■ **ACTION ITEM**
The lines from the start of the data through the line containing "JavaScript numbers are" are to be reproduced exactly, both ends included.
↓
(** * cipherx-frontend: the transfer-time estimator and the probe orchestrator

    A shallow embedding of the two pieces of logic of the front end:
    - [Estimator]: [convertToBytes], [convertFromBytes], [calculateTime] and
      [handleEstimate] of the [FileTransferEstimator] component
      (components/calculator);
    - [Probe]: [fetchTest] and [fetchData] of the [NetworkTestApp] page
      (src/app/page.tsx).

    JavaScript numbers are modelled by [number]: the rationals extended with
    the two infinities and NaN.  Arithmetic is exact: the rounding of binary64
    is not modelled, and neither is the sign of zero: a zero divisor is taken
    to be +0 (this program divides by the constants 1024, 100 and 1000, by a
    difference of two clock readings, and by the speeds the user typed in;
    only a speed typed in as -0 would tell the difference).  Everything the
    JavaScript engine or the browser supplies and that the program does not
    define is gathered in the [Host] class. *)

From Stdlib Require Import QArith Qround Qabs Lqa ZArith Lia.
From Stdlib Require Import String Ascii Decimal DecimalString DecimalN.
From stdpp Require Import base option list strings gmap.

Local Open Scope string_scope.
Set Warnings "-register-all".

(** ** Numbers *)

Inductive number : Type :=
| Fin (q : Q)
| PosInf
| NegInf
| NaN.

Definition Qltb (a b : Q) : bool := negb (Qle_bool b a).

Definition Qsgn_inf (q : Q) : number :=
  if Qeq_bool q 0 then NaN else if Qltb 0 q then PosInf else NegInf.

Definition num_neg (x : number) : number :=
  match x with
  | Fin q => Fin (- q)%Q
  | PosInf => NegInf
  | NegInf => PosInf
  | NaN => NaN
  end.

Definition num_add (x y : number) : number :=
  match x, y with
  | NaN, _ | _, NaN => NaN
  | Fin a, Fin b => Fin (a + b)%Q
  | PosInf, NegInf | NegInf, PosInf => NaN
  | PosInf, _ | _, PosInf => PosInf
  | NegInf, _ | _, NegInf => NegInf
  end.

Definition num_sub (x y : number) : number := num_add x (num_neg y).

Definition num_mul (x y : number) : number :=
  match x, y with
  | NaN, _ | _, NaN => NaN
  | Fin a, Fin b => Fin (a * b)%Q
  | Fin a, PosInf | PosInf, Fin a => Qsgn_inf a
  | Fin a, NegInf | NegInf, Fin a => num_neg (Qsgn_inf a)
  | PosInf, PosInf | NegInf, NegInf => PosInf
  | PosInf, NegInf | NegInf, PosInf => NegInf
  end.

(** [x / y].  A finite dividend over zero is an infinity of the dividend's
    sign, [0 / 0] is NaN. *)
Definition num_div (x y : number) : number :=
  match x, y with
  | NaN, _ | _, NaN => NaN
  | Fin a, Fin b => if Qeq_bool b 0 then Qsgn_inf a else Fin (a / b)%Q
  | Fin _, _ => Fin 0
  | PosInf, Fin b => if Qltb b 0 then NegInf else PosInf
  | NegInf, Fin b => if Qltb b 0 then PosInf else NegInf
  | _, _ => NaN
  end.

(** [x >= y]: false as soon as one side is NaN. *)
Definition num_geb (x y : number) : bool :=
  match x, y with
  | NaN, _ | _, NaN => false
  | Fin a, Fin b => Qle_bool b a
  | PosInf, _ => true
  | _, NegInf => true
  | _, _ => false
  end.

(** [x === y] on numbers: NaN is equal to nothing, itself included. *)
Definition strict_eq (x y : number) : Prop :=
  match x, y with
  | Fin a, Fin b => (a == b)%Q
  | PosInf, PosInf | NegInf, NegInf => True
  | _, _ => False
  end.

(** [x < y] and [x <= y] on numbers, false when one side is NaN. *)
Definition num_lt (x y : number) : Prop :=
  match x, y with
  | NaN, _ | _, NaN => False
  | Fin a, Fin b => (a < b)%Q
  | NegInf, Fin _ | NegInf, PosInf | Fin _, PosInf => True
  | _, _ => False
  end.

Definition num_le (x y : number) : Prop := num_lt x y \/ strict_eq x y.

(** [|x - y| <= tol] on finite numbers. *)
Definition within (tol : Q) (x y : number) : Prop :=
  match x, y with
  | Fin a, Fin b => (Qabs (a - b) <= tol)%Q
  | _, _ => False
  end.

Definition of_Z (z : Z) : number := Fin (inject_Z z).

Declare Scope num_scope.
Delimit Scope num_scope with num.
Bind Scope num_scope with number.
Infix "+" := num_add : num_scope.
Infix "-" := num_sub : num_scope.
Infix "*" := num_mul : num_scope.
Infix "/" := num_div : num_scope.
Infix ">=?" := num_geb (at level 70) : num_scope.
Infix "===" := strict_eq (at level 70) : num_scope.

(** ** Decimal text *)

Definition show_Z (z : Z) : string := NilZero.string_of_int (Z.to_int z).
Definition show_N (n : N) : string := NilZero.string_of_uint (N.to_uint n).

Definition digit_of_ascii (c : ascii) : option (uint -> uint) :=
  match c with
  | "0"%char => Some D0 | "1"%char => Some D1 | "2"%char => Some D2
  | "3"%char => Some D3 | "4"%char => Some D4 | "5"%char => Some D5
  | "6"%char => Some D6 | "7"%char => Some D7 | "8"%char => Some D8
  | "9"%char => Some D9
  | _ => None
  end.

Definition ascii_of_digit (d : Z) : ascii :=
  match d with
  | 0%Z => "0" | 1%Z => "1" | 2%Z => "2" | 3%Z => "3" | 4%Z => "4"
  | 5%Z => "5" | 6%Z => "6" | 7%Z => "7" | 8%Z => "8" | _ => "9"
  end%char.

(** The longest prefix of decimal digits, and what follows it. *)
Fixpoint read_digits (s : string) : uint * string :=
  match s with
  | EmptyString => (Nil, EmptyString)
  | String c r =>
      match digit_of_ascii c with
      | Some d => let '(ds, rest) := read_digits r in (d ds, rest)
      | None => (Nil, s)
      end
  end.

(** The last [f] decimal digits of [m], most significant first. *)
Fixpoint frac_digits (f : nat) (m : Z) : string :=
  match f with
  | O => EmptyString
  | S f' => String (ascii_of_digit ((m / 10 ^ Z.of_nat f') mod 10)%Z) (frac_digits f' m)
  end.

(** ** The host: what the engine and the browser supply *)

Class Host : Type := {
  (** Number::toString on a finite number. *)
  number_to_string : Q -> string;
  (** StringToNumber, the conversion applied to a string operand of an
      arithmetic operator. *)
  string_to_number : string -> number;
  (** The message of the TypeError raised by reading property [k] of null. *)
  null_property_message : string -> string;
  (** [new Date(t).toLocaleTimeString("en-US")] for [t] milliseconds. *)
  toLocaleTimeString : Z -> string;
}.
↑
■ **OUTPUT FOR THIS TASK**
(** * cipherx-frontend: the transfer-time estimator and the probe orchestrator

    A shallow embedding of the two pieces of logic of the front end:
    - [Estimator]: [convertToBytes], [convertFromBytes], [calculateTime] and
      [handleEstimate] of the [FileTransferEstimator] component
      (components/calculator);
    - [Probe]: [fetchTest] and [fetchData] of the [NetworkTestApp] page
      (src/app/page.tsx).

    JavaScript numbers are modelled by [number]: the rationals extended with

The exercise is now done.